START Provided entries
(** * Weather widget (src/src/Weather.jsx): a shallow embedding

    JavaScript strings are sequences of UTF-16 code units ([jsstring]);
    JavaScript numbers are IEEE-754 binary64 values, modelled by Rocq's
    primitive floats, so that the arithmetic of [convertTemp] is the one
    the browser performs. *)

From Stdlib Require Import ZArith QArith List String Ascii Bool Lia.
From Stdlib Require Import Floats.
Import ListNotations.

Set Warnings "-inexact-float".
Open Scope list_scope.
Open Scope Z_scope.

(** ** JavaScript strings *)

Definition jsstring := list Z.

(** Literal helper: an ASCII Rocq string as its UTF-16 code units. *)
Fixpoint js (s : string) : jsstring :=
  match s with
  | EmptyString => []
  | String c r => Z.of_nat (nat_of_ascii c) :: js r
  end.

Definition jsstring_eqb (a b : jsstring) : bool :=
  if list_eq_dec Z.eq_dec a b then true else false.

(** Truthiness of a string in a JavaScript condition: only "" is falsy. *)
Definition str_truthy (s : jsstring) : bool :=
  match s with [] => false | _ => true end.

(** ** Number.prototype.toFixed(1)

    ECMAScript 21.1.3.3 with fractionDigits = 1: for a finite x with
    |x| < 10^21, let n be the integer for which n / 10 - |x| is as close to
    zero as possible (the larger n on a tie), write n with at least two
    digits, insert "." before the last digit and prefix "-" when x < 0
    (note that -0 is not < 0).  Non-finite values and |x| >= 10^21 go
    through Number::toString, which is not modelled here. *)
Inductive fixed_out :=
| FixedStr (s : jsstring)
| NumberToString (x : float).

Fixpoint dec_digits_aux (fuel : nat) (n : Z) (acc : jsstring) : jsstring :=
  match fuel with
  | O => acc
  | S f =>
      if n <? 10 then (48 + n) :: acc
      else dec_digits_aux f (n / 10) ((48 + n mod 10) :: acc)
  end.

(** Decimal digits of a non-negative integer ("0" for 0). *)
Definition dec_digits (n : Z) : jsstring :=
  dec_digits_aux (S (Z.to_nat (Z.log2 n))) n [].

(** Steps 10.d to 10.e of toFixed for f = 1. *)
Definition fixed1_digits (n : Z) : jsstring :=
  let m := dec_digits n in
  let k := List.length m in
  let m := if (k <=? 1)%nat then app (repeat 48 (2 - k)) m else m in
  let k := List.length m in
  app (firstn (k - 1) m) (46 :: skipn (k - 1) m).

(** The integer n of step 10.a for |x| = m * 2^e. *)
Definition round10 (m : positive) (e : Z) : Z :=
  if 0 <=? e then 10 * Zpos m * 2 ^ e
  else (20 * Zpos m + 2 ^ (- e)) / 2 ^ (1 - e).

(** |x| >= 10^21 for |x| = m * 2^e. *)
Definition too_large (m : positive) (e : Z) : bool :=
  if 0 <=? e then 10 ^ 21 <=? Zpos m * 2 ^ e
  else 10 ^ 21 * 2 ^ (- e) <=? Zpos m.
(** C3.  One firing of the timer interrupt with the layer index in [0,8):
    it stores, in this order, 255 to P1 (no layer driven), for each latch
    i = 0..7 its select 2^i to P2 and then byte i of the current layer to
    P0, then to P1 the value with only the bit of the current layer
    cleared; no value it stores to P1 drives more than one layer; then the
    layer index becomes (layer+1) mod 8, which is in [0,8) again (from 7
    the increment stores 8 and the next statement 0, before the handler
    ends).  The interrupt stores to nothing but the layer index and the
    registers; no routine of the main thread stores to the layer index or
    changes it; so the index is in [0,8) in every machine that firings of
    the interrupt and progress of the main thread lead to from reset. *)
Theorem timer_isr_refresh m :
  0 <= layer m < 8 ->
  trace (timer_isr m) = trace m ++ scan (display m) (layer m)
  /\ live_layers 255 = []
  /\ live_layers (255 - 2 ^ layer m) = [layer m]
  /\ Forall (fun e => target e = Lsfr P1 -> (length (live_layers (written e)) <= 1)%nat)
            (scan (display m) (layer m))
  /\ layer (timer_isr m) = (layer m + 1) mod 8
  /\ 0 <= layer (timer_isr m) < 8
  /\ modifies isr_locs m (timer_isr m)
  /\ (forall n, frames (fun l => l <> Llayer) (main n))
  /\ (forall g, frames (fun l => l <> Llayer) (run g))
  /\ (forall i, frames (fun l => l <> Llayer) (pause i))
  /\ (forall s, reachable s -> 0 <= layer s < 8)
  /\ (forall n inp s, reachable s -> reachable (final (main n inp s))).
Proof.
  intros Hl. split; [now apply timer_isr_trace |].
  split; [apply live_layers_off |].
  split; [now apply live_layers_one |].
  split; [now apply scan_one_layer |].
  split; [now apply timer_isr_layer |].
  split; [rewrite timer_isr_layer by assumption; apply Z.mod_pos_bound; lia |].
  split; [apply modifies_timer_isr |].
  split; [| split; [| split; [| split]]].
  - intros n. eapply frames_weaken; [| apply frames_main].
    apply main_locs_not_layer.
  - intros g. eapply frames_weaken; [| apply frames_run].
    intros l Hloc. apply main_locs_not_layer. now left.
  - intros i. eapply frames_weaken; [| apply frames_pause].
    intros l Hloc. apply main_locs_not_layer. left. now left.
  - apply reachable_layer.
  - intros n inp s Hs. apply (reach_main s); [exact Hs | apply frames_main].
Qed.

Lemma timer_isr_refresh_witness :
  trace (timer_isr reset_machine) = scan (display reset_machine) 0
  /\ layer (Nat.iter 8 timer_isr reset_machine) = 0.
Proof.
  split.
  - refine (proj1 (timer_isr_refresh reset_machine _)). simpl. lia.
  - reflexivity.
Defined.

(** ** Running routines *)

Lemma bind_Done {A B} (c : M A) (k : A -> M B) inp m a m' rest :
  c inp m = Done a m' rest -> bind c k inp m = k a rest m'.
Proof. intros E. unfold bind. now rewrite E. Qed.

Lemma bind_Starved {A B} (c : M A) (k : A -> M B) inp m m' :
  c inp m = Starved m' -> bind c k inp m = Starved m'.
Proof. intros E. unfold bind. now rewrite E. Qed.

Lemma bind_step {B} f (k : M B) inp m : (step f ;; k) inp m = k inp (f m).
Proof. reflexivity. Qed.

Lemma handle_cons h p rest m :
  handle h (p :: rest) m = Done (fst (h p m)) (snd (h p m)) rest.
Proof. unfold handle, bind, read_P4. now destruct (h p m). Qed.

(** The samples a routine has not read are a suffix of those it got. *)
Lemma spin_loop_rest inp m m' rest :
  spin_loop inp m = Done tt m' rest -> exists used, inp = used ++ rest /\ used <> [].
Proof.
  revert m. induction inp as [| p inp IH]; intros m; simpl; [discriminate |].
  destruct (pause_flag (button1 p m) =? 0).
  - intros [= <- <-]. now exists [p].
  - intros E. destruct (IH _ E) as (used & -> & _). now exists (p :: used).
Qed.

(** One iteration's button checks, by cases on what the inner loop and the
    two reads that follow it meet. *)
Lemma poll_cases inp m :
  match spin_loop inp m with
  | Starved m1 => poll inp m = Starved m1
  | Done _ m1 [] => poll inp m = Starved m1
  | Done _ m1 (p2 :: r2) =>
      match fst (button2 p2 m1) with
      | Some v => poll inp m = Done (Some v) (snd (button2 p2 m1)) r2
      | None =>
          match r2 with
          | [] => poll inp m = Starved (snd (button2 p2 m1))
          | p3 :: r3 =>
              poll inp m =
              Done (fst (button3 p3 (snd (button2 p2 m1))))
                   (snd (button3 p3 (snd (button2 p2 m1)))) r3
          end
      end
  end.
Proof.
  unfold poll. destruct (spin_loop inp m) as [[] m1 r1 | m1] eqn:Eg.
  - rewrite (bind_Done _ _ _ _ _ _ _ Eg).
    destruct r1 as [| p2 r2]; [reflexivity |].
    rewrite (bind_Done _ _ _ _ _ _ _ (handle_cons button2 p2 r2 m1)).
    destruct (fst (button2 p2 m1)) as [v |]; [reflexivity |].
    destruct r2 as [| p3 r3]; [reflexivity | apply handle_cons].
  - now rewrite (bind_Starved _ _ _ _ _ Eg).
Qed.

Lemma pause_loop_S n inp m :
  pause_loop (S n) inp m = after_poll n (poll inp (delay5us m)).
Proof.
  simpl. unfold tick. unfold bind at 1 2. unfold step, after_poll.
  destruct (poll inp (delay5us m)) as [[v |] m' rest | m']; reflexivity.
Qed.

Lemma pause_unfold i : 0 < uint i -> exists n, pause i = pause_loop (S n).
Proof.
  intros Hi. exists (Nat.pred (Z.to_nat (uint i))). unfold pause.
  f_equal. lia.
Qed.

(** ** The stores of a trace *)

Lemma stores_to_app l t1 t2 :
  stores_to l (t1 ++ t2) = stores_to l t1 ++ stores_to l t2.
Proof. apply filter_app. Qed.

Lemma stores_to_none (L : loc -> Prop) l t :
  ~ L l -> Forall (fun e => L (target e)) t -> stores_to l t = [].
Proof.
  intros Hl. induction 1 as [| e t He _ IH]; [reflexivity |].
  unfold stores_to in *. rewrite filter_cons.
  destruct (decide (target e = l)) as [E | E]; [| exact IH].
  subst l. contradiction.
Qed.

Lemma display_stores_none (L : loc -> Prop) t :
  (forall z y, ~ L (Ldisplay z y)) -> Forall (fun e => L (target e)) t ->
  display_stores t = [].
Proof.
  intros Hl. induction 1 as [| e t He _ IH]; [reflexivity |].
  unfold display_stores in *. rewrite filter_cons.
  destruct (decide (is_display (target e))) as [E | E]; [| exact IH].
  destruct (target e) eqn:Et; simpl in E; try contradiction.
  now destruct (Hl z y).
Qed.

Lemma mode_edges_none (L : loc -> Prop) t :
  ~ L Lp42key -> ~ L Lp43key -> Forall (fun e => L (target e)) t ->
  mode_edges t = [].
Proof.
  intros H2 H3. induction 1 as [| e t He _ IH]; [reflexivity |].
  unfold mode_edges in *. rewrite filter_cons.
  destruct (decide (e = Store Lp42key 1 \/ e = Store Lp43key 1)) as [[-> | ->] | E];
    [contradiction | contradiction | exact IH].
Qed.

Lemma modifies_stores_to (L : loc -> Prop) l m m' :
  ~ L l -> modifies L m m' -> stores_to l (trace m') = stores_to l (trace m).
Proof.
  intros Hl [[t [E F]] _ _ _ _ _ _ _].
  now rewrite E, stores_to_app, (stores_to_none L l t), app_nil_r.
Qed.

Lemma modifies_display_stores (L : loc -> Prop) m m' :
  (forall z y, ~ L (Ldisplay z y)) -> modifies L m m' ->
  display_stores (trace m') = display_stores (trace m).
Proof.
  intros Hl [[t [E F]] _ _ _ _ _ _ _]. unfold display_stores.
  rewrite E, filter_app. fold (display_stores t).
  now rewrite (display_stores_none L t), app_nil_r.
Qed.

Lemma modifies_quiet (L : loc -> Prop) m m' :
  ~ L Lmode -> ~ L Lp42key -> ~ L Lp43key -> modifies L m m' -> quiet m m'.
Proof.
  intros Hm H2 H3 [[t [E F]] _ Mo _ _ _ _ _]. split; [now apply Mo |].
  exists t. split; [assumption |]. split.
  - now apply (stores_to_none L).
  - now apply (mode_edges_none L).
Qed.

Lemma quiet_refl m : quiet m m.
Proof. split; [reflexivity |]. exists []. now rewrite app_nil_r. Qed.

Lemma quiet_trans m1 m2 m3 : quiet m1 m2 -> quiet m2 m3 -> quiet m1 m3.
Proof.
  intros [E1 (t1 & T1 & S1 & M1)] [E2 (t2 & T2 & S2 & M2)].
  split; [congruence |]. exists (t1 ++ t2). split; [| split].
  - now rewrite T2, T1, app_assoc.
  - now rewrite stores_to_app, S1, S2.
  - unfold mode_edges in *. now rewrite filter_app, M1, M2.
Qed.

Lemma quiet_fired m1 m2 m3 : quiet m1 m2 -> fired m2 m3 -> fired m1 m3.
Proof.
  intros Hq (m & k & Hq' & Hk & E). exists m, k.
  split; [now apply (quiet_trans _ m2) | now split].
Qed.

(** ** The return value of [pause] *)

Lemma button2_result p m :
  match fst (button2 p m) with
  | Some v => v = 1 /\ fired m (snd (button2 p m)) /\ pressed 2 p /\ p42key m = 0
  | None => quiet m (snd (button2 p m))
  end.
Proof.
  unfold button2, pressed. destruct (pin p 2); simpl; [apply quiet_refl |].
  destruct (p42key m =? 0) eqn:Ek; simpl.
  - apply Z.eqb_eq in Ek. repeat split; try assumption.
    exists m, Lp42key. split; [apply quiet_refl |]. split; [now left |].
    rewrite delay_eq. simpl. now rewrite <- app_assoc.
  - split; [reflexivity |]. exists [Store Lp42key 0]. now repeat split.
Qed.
END Provided entries
START Provided entries
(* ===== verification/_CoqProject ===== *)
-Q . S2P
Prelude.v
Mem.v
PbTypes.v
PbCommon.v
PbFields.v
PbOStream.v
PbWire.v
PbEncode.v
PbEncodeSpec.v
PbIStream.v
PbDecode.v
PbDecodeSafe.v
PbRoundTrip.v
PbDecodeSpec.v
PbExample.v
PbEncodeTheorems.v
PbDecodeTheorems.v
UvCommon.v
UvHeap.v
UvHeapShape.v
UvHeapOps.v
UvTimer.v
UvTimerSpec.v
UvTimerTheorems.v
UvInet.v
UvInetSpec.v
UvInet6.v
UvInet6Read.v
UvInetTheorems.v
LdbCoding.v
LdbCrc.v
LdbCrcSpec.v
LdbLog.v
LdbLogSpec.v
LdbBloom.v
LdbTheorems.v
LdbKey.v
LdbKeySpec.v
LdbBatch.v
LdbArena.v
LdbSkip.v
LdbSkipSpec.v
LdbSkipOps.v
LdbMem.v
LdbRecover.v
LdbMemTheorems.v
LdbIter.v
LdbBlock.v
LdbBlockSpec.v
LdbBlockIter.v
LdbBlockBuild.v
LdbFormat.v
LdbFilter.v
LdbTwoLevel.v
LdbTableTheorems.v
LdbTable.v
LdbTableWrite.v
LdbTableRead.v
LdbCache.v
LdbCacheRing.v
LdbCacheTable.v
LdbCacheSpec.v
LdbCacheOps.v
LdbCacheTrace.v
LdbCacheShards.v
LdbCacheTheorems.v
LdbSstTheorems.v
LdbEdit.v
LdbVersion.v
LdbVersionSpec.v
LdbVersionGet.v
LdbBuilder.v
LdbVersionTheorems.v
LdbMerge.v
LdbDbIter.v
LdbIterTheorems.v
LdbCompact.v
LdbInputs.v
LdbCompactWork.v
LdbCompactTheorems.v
END Provided entries
START Provided entries
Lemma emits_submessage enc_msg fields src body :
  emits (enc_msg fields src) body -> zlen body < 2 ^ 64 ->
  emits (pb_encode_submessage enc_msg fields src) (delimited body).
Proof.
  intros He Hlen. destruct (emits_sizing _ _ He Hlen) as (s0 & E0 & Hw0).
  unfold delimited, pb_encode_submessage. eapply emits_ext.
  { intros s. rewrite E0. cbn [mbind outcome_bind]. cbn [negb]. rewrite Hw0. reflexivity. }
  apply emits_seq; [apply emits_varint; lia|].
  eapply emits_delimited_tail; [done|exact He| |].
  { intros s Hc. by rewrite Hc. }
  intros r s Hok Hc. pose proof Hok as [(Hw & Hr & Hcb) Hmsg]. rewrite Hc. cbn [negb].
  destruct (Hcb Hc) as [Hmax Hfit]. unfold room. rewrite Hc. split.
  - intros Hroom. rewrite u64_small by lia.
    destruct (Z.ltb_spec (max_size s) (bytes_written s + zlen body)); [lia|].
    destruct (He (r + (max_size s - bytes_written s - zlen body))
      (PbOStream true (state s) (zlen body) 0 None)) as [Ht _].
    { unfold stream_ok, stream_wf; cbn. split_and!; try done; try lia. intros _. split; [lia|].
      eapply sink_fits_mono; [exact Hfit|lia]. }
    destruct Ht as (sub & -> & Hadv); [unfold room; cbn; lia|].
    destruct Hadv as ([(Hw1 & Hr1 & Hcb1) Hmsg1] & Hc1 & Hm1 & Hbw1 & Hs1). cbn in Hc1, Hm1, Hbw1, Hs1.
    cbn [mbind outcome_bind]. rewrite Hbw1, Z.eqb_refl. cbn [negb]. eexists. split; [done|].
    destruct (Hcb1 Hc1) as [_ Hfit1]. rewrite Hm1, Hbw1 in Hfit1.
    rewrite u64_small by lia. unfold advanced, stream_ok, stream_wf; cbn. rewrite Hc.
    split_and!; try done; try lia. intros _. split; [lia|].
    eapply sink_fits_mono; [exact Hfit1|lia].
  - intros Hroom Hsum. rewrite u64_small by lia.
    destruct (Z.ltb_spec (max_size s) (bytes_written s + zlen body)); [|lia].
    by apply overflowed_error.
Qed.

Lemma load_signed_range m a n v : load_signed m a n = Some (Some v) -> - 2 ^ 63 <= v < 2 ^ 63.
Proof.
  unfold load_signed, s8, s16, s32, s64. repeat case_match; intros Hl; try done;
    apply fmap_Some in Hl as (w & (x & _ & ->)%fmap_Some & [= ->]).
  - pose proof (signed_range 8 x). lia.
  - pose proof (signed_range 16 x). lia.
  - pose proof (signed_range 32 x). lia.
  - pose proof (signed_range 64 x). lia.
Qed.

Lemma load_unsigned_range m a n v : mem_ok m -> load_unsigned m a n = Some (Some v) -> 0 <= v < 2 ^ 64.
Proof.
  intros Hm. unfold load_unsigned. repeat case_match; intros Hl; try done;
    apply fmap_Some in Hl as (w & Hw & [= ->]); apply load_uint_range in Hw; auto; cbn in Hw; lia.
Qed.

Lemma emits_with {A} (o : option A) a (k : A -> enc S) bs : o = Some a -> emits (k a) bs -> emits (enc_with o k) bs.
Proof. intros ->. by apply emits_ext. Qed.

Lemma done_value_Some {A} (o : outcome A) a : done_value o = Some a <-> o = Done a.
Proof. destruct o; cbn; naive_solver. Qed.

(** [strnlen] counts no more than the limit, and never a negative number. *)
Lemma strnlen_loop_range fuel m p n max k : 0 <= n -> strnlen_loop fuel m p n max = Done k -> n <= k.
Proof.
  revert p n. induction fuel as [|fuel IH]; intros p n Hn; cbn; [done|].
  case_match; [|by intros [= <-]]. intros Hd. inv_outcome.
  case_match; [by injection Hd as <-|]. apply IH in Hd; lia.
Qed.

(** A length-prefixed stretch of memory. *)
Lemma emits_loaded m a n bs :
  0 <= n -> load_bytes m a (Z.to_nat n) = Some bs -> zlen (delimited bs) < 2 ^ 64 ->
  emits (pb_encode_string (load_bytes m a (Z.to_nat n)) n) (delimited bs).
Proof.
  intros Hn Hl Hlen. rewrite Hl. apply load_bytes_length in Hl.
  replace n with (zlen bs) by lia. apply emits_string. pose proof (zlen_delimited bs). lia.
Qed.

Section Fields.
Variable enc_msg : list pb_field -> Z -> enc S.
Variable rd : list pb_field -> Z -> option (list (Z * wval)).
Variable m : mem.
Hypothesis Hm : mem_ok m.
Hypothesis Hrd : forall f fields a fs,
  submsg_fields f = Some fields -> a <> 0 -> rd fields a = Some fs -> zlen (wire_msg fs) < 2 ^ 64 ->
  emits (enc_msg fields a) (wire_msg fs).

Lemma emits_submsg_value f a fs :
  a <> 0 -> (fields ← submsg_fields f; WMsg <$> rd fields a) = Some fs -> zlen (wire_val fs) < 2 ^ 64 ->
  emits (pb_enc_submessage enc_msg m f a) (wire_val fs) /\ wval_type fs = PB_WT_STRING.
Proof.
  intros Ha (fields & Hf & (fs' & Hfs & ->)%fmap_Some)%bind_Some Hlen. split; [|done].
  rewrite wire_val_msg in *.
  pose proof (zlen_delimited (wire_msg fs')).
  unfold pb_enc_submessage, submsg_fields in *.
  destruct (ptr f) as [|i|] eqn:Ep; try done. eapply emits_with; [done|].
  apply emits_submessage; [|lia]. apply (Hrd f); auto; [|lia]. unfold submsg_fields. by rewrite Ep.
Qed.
END Provided entries
The task:
Reproduce exactly the lines of the records above from the one with "FixedStr (s : jsstring)" to the one with "dec_digits_aux (S (Z.to_nat", both included, and leave out everything else.

Answer for the task:
| FixedStr (s : jsstring)
| NumberToString (x : float).

Fixpoint dec_digits_aux (fuel : nat) (n : Z) (acc : jsstring) : jsstring :=
  match fuel with
  | O => acc
  | S f =>
      if n <? 10 then (48 + n) :: acc
      else dec_digits_aux f (n / 10) ((48 + n mod 10) :: acc)
  end.

(** Decimal digits of a non-negative integer ("0" for 0). *)
Definition dec_digits (n : Z) : jsstring :=
  dec_digits_aux (S (Z.to_nat (Z.log2 n))) n [].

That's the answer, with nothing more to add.